The mountainous regions abound with broad plateaus and magnificent peaks. The fjords that were formed when the glaciers receded are unique in the world.

Vast forested areas are found in Eastern Norway and in Trøndelag, whereas long beaches stretch along the southern and northernmost coasts.

Norway is a country of endless rivers and powerful waterfalls which have contributed to making the country known abroad.

Twenty-one national parks provide nature lovers the opportunity to enjoy untouched nature. Norway's glaciers stretch out their white caps across mountain tops, especially towards the west and northern areas of the country.

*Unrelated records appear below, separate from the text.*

(** The text that replaces the selection in the editor. *)
Definition wikiLink (finalPath userSelection : list N) : list N :=
  lit "[[" ++ stripMd finalPath ++ lit "|" ++ userSelection ++ lit "]]".

(** The separator of an appended explanation: two line feeds, three
    hyphens, two line feeds. *)
Definition separator : list N := [10; 10; 45; 45; 45; 10; 10]%N.

(** The vault is a finite map from paths to contents: [exists] is
    membership, [read] a lookup that fails on a missing path, [write] an
    insertion, [create] an insertion that fails on an existing path. *)
Definition vaultExists (vault : gmap (list N) (list N)) (path : list N)
  : bool :=
  bool_decide (is_Some (vault !! path)).

Definition vaultCreate (vault : gmap (list N) (list N))
    (path text : list N) : option (gmap (list N) (list N)) :=
  match vault !! path with
  | Some _ => None
  | None => Some (<[path := text]> vault)
  end.

Inductive mode :=
| Append
| New.

(** What a save leaves behind: the vault and the text that replaced the
    selection, or the notice of a failure with the vault as it was. *)
Inductive saveOutcome :=
| Saved (vault : gmap (list N) (list N)) (finalPath replacement : list N)
| SaveFailed.

(** [handleChoice(mode)]; [None] when [fuel] does not suffice for the
    loop. *)
Definition handleChoice (m : mode) (vault : gmap (list N) (list N))
    (parentPath fileName fullText userSelection : list N) (fuel : nat)
  : option saveOutcome :=
  let fullPath := notePath parentPath fileName in
  match m with
  | Append =>
      match vault !! fullPath with
      | Some existing =>
          Some (Saved
                  (<[fullPath := existing ++ separator ++ fullText]> vault)
                  fullPath (wikiLink fullPath userSelection))
      | None => Some SaveFailed
      end
  | New =>
      match handleChoiceNew (vaultExists vault) parentPath fileName fuel with
      | Some finalPath =>
          match vaultCreate vault finalPath fullText with
          | Some vault' =>
              Some (Saved vault' finalPath (wikiLink finalPath userSelection))
          | None => Some SaveFailed
          end
      | None => None
      end
  end.

(** ** Vocabulary of the further statements *)

(** The providers of the pickers that a sequence of events opens. *)
Definition openedProviders (es : list event) : list (list N) :=
  flat_map
    (fun e =>
       match e with
       | OpenPicker _ provider _ _ => [provider]
       | OpenExplain _ => []
       end) es.

(** Whether a chunk carries usage. *)
Definition bearsUsage (arrival : Z * Chunk) : bool :=
  match usage (snd arrival) with
  | Some _ => true
  | None => false
  end.

(** The entry that lists a model by its [id] alone, and the entry of an
    Ollama listing. *)
Definition idEntry (id : list N) : value := VObj [(lit "id", VStr id)].
Definition nameEntry (name : list N) : value :=
  VObj [(lit "name", VStr name)].

(** Case mapping on the letters A to Z alone. *)
Definition asciiLower (s : list N) : list N :=
  List.map (fun c => if (N.leb 65 c && N.leb c 90)%bool then (c + 32)%N
                     else c) s.

(** * Properties *)

(** ** Strings *)

Lemma startsWith_app (p s : list N) : startsWith (p ++ s) p = true.
Proof.
  induction p as [|a p IH]; simpl; [done|].
  by rewrite N.eqb_refl, IH.
Qed.

Lemma endsWith_app (s p : list N) : endsWith (s ++ p) p = true.
Proof. unfold endsWith. rewrite rev_app_distr. apply startsWith_app. Qed.

Lemma startsWith_prefix (s p : list N) :
  startsWith s p = true -> s = p ++ skipn (length p) s.
Proof.
  revert s; induction p as [|a p IH]; intros s H; simpl in *; [done|].
  destruct s as [|b s]; [discriminate|].
  apply andb_true_iff in H as [Hab Hs].
  apply N.eqb_eq in Hab; subst b. simpl. f_equal. by apply IH.
Qed.

Lemma clamp_zero (len : nat) : clamp len 0 = 0.
Proof. unfold clamp. lia. Qed.

Lemma clamp_nonneg (len : nat) (z : Z) :
  (0 <= z)%Z -> clamp len z = Nat.min (Z.to_nat z) len.
Proof. unfold clamp. lia. Qed.

Lemma substring_prefix (s : list N) (n : Z) :
  (0 <= n)%Z -> substring s 0 n = firstn (Z.to_nat n) s.
Proof.
  intros Hn. unfold substring.
  rewrite clamp_zero, (clamp_nonneg _ _ Hn).
  rewrite Nat.max_0_l, Nat.min_0_l, Nat.sub_0_r. simpl.
  destruct (Nat.le_ge_cases (Z.to_nat n) (length s)) as [Hle|Hge].
  - by rewrite Nat.min_l.
  - rewrite Nat.min_r by done.
    rewrite (firstn_all2 (n := Z.to_nat n)) by done.
    by rewrite firstn_all.
Qed.

Lemma length_lit_ellipsis : length ellipsis = 3.
Proof. reflexivity. Qed.

(** A match at the head of the scan is replaced and the scan resumes
    behind it; the replacement is not scanned. *)
Lemma replaceFrom_skip (pat rep : list N) (k : nat) (s : list N) :
  replaceFrom pat rep k s = replaceFrom pat rep 0 (skipn k s).
Proof.
  revert s; induction k as [|k IH]; intros s; [done|].
  destruct s as [|c s]; [done|]. simpl. apply IH.
Qed.

Lemma replaceAll_match (pat rep s : list N) :
  pat <> [] ->
  replaceAll pat rep (pat ++ s) = rep ++ replaceAll pat rep s.
Proof.
  intros Hpat. unfold replaceAll.
  destruct pat as [|a pat]; [done|].
  change ((a :: pat) ++ s) with (a :: (pat ++ s)).
  cbn [replaceFrom].
  change (a :: pat ++ s) with ((a :: pat) ++ s).
  rewrite startsWith_app. f_equal.
  rewrite replaceFrom_skip. simpl. rewrite Nat.sub_0_r.
  by rewrite skipn_app, skipn_all, Nat.sub_diag.
Qed.

Lemma replaceAll_other (pat rep : list N) (c : N) (s : list N) :
  startsWith (c :: s) pat = false ->
  replaceAll pat rep (c :: s) = c :: replaceAll pat rep s.
Proof. intros H. unfold replaceAll. cbn [replaceFrom]. by rewrite H. Qed.

(** ** The embedding on the repository's own tests *)

Example test_buildMenuLabel_short :
  buildMenuLabel (lit "Explain {{selection}} in context") (lit "hello") 50
  = lit "Explain hello in context".
Proof. reflexivity. Qed.

Example test_buildMenuLabel_long_selection :
  buildMenuLabel (lit "Explain {{selection}}")
    (lit "this is a very long selection that exceeds the limit") 50
  = lit "Explain this is a very long sele...".
Proof. reflexivity. Qed.

Example test_buildMenuLabel_context :
  buildMenuLabel (lit "{{selection}} in {{context}}") (lit "test") 50
  = lit "test in ...".
Proof. reflexivity. Qed.

Example test_buildMenuLabel_truncated :
  buildMenuLabel
    (lit "This is a very long template with {{selection}} and more text here")
    (lit "word") 30
  = lit "This is a very long templat...".
Proof. reflexivity. Qed.

Example test_sanitizeFileName_forbidden :
  sanitizeFileName
    (lit "test:*?" ++ [34%N] ++ lit "<>|/" ++ [92%N] ++ lit "name")
  = lit "testname".
Proof. reflexivity. Qed.

Example test_deriveOllamaBaseUrl :
  deriveOllamaBaseUrl (lit "http://localhost:11434/v1/")
    = lit "http://localhost:11434"
  /\ deriveOllamaBaseUrl (lit "http://localhost:11434/v1")
     = lit "http://localhost:11434"
  /\ deriveOllamaBaseUrl [] = lit "http://localhost:11434"
  /\ deriveOllamaBaseUrl (lit "http://myhost:1234") = lit "http://myhost:1234".
Proof. repeat split; reflexivity. Qed.

Example test_getProviderConfig_openai :
  getProviderConfig DEFAULT_SETTINGS
  = {| ProviderConfig.baseURL := lit "https://api.openai.com/v1/";
       ProviderConfig.apiKey := lit "-";
       ProviderConfig.model := lit "gpt-4o-mini";
       ProviderConfig.defaultHeaders := None |}.
Proof. reflexivity. Qed.

Example test_parseOpenRouterModels_sorted :
  parseOpenRouterModels ordinalCompare
    (VObj [(lit "data",
            VArr [VObj [(lit "id", VStr (lit "z-model"));
                        (lit "name", VStr (lit "Z"))];
                  VObj [(lit "id", VStr (lit "a-model"));
                        (lit "name", VStr (lit "A"))]])])
  = Ok [VObj [(lit "id", VStr (lit "a-model"));
              (lit "name", VStr (lit "A"));
              (lit "pricing", VUndefined)];
        VObj [(lit "id", VStr (lit "z-model"));
              (lit "name", VStr (lit "Z"));
              (lit "pricing", VUndefined)]].
Proof. reflexivity. Qed.

Example test_parseOllamaModels_sorted :
  parseOllamaModels ordinalCompare
    (VObj [(lit "models",
            VArr [VObj [(lit "name", VStr (lit "zebra"))];
                  VObj [(lit "name", VStr (lit "alpha"))]])])
  = Ok [VObj [(lit "id", VStr (lit "alpha"))];
        VObj [(lit "id", VStr (lit "zebra"))]].
Proof. reflexivity. Qed.

Example test_filterOpenAIModels_excludes :
  List.map ModelInfo.id
    (filterOpenAIModels ordinalCompare
       [ {| raw_id := lit "gpt-4o" |}; {| raw_id := lit "dall-e-3" |};
         {| raw_id := lit "tts-1" |}; {| raw_id := lit "whisper-1" |};
         {| raw_id := lit "text-embedding-ada-002" |};
         {| raw_id := lit "embedding-v1" |};
         {| raw_id := lit "babbage-002" |};
         {| raw_id := lit "davinci-002" |} ])
  = [lit "gpt-4o"].
Proof. reflexivity. Qed.

(** ** C3: the menu label *)

Lemma buildMenuLabel_stages (template selection : list N) (maxLength : nat) :
  buildMenuLabel template selection (Z.of_nat maxLength)
  = if (maxLength <? length (spec_expandLabel template selection))%nat
    then firstn (maxLength - 3) (spec_expandLabel template selection)
           ++ ellipsis
    else spec_expandLabel template selection.
Proof.
  unfold buildMenuLabel, spec_expandLabel, spec_cutSelection.
  rewrite (substring_prefix selection 24) by lia.
  change (Z.to_nat 24) with 24.
  replace (24 <? Z.of_nat (length selection))%Z
    with (24 <? length selection)%nat
    by (destruct (Nat.ltb_spec 24 (length selection));
        destruct (Z.ltb_spec 24 (Z.of_nat (length selection))); lia).
  set (label := replaceAll ph_context ellipsis _).
  replace (Z.of_nat maxLength <? Z.of_nat (length label))%Z
    with (maxLength <? length label)%nat
    by (destruct (Nat.ltb_spec maxLength (length label));
        destruct (Z.ltb_spec (Z.of_nat maxLength) (Z.of_nat (length label)));
        lia).
  destruct (maxLength <? length label)%nat eqn:Hlong; [|done].
  f_equal. unfold substring. rewrite clamp_zero.
  apply Nat.ltb_lt in Hlong.
  unfold clamp.
  rewrite Nat.max_0_l, Nat.min_0_l, Nat.sub_0_r. simpl. f_equal. lia.
Qed.

(** C3.  [buildMenuLabel template selection 30] is the output truncation
    (to 27 code units and the marker) of the template expanded with the
    input-truncated selection (24 code units and the marker) and with
    the context placeholder collapsed to the marker; it has at most 30
    code units; when the expanded label was over-long the result has
    exactly 30 code units and ends in the marker, otherwise it is the
    expanded label; and a selection that was cut ends in the marker. *)
Theorem buildMenuLabel_30 (template selection : list N) :
  buildMenuLabel template selection 30
    = spec_hardTruncate 30 (spec_expandLabel template selection)
  /\ length (buildMenuLabel template selection 30) <= 30
  /\ (30 < length (spec_expandLabel template selection) ->
      endsWith (buildMenuLabel template selection 30) ellipsis = true
      /\ length (buildMenuLabel template selection 30) = 30
      /\ firstn 27 (buildMenuLabel template selection 30)
         = firstn 27 (spec_expandLabel template selection))
  /\ (length (spec_expandLabel template selection) <= 30 ->
      buildMenuLabel template selection 30
        = spec_expandLabel template selection)
  /\ (24 < length selection ->
      endsWith (spec_cutSelection selection) ellipsis = true
      /\ length (spec_cutSelection selection) = 27)
  /\ (length selection <= 24 -> spec_cutSelection selection = selection).
Proof.
  pose proof (buildMenuLabel_stages template selection 30) as E.
  change (Z.of_nat 30) with 30%Z in E.
  set (label := spec_expandLabel template selection) in *.
  assert (Hcut : forall l : list N, 27 <= length l ->
            length (firstn 27 l ++ ellipsis) = 30).
  { intros l Hl. rewrite length_app, length_firstn, length_lit_ellipsis. lia. }
  repeat split.
  - rewrite E. reflexivity.
  - rewrite E. destruct (Nat.ltb_spec 30 (length label)); [|lia].
    change (30 - 3) with 27. rewrite Hcut; lia.
  - rewrite E. apply Nat.ltb_lt in H. rewrite H. apply endsWith_app.
  - rewrite E. pose proof H as H'. apply Nat.ltb_lt in H'. rewrite H'.
    change (30 - 3) with 27. apply Hcut. lia.
  - rewrite E. pose proof H as H'. apply Nat.ltb_lt in H'. rewrite H'.
    change (30 - 3) with 27.
    rewrite firstn_app, length_firstn.
    replace (27 - Nat.min 27 (length label)) with 0 by lia.
    simpl. rewrite app_nil_r. rewrite firstn_firstn. reflexivity.
  - intros H. rewrite E.
    destruct (Nat.ltb_spec 30 (length label)); [lia|done].
  - unfold spec_cutSelection. apply Nat.ltb_lt in H. rewrite H.
    apply endsWith_app.
  - unfold spec_cutSelection. pose proof H as H'.
    apply Nat.ltb_lt in H'. rewrite H'.
    rewrite length_app, length_firstn, length_lit_ellipsis. lia.
  - intros H. unfold spec_cutSelection.
    destruct (Nat.ltb_spec 24 (length selection)); [lia|done].
Qed.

For the lover of animal wildlife, there are of course different ENGINEs of photo safaris, including moose safaris, musk ox, whale, beaver, and eagle safaris. As to Norway's rich birdlife this makes the country a good place for birdwatching.


 
 
Historical milestones 
 
Travel back in time and learn about Norway’s rich heritage, including Vikings and the Sami.
 
9000 BC - 8000 BC   Earliest signs of human settlement.
     
8000 BC - 4000 BC   Old Stone Age, hunters and fishermen, rock carvings.
     
4000 BC - 1500 BC   New Stone Age, early agriculture, livestock.
     
1500 BC - 500 BC   Bronze Age, agricultural tools, jewellery, glass, weapons.
     
500 BC -   800 AD   Iron Age, iron ploughs and scythes.
     
800 AD - 1050 AD   Viking Age, longships, trade and conquest, runic inscriptions, voyages of discovery, Leif Eiriksson discovers America and Vikings.
     
900 AD   Norway united into one kingdom.
     
1030   Christianity adopted in Norway.
     
1130   Start of High Middle Ages, population growth, and consolidation of power both of church and crown.
     
1100 –   1200   Monarchy controls the church, slavery abolished.
     
1350   The Black Death reduces the population by almost two-thirds.
     
1380 –   1536   Union with Denmark through royal intermarriage.
     
1536   Norway ceases to be an independent kingdom.
     
1814   The Norwegian Constitution adopted, based on the American Declaration of Independence.
     
1814 –   1905   Union with Sweden.
     
1905   End of the union. Haakon VII crowned king of Norway.
     
1913   Universal suffrage for women introduced.
     
1914   Norway, Sweden and Denmark agree to remain neutral during World War I.
     
1920   Norway joins the League of Nations.
     
1929   Norway suffers considerably as a result of the world economic depression.
     
1939   Norway declares its neutrality at the outbreak of World War II.
     
1940   German forces invade Norway on 9 April. A government-in-exile is set up in London. Vidkun Quisling proclaims himself head of government in Norway.
     
1945   German forces in Norway surrender on 8 May. Quisling is tried and executed for treason. Norway becomes a charter member of the United Nations.
     
1949   Norway joins the North Atlantic Treaty Organisation (NATO).
     
1957   Death of Haakon VII - Olav V crowned king.
     
1959   Norway becomes founder member of the European Free Trade Association (Efta).
     
Late 1960s   Oil and gas deposits discovered in the Norwegian sector of the North Sea.
     
1970s   Explotation of oil and gas deposits begins. By the early 1980s they constitute nearly one-third of Norway's annual export earnings.
     
1972   In a referendum, Norwegians reject the Labour government's recommendation on European Economic Community (EEC) membership.
The government resigns.
     
1973   Norway signs a free trade agreement with the EEC.
     
1981   Gro Harlem Brundtland becomes Norway's first female Prime Minister.
     
1986   The International Whaling Commission imposes a temporary ban on whaling. Norway registers objections.
     
1991   Death of Olav V - Harald V becomes king.
     
1993   Norway brokers peace negotions between Israel and the Palestine Liberation Organization (PLO), which lead to the Oslo accords. Norway resumes commercial whaling depite international moratorium.
     
1994   Winter Olympics at Lillehammer.
     
1994   Norwegians again reject membership of the European union (EU) in a referendum.
     
1995   Norway becomes the second-largest oil exporter after Saudi Arabia.
     
2000   Norway begins mediation between the government of Sri Lanka and Tamil seperatists. The government of Kjell Magne Bondevik resigns over questions on how Norway should generate its power. He is succeeded by Labour leader Jens Stoltenberg.
     
2001   The Conservatives, Christian People's Party and Liberals agree to form a coalition government with Kjell Magne Bondevik as prime minister.
     
2005   Prime Minister Bondevik loses general election to the centre-left alliance led by Labour leader Jens Stoltenberg.
 
Stave churches
 
 
Norway is the only country in Northern Europe with wooden churches from the Middle Ages still intact.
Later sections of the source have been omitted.